Friday, March 6, 2015

It's All In The Meat: Napalm Death - "Apex Predator - Easy Meat" Review



This is a shocking choice for my first album review because it is widely known that I openly dislike Napalm Death as a band. I don't even like their first album Scum. Now all you grinders out there who just recoiled in horror and vomited on themselves, hear me out. I tried to like them. I did. I could never get into them. Not even "FETO" held my interest. And everything after that just seemed liked varying levels of death metal rather than Grindcore. Don't get me wrong, I recognize Shane Embury's genius and I recognize that Napalm Death has influenced the Grindcore genre as a whole. I mean I'm not insane, but still. Napalm Death is a perfect example of a Grindcore band for metal heads who don't like Grindcore. Jokingly I've refered to them as the Metallica of grind: everybody likes their early stuff, they've influenced scores of extreme metal bands, they've been going for four decades and fans are steadfast.

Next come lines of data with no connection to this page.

(** Text below 0x80 survives the encoder and the decoder. *)
Lemma text_roundtrip (s : jsstring) :
  ascii s -> TextDecoder_decode (TextEncoder_encode s) = s.
Proof.
  intros Hs. unfold TextDecoder_decode, TextEncoder_encode.
  rewrite encode_ascii by assumption.
  rewrite Array_from_Uint8Array_from by now apply ascii_octets.
  now apply decode_ascii.
Qed.

Lemma is_hex_ascii (c : Z) : Js.is_hex c = true -> 0 <= c < 0x80.
Proof. unfold Js.is_hex, Js.is_digit. lia. Qed.

Lemma key_pattern_ascii (key : jsstring) :
  key_pattern_test key = true -> ascii key /\ length key = 66%nat.
Proof.
  destruct key as [|c0 [|c1 digits]]; simpl; try discriminate.
  rewrite !andb_true_iff. intros [[[H0 H1] Hlen] Hhex].
  apply Z.eqb_eq in H0, H1. apply Nat.eqb_eq in Hlen. subst c0 c1.
  split; [|simpl; lia].
  repeat (constructor; [lia|]).
  rewrite forallb_forall in Hhex. apply List.Forall_forall.
  intros c Hc. apply is_hex_ascii. now apply Hhex.
Qed.

(** ** Key derivation and the cipher *)

Section Derivation.

Context {crypto : SubtleCrypto}.

Example PRF_SALT_length : length PRF_SALT = 20%nat.
Proof. reflexivity. Qed.

Example HKDF_INFO_length : length HKDF_INFO = 32%nat.
Proof. reflexivity. Qed.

All that aside, this is the best Napalm Death album I've ever heard. Highly decent for their 15th studio album. This is the most venomous I've heard the band sound. I'm shocked at how good Apex Predator - Easy Meat is. I'm very tempted to buy this album. (I can't believe it either.)
Like with any grind album, we'll start with the most important thing -the drums. This isn't a blast fest, by no means. They are there, but the majority of these songs are just straight punk as fuck fast. Accompany this with the thrashy-punk and discordant riffs that are being throw around here and we're in good shape. And when the blasts do come into play, they're blistering and sharp. Very modern sounding blasts instead of the choppy, alternating snare clomps that are typical for some metal/grind acts. All this packaged in a professional studio mix. This album is well produced without being overproduced.
Moving on, my second main concern with Napalm Death, besides their copacity to blast, is their vocals. I've never liked the vocals on any of Napalm Death's earlier releases and I certainly have never liked Barney Greenway's vocals. His past efforts only rang as strained, constipated grunts to my biased ears. I was pleasantly surprised to hear Barney's vocals have improved a great deal. Fluid and consistent, somewhere between Shane McLachlan and Oderus Urungus' gruff roars. And for the record, whoever is doing the backing highs is on fucking point. 
The only down side to this album are songs like the titular "Apex Predator - Easy Meat." Clean vocals accompanied by a Gregorian chant/pirate ditty/that troll song from the 1986 movie Troll style of music. There's a couple of these songs on this album that I'm sure fulfill some artistic vision, but I found completely unnecessary. The cockney tinged clean vocals remind me of early 80's British anarcho punk. Which makes sense since Napalm Death originally sprang from the Crass Records scene. Must be a British thing.
All in all, Napalm  Death seemed to have returned to their punk roots instead of the groove metal they've been passing off as grind since the 90's. This is their stab at keeping up with today's modern Grindcore, much like Brutal Truth's End Time. Not bad.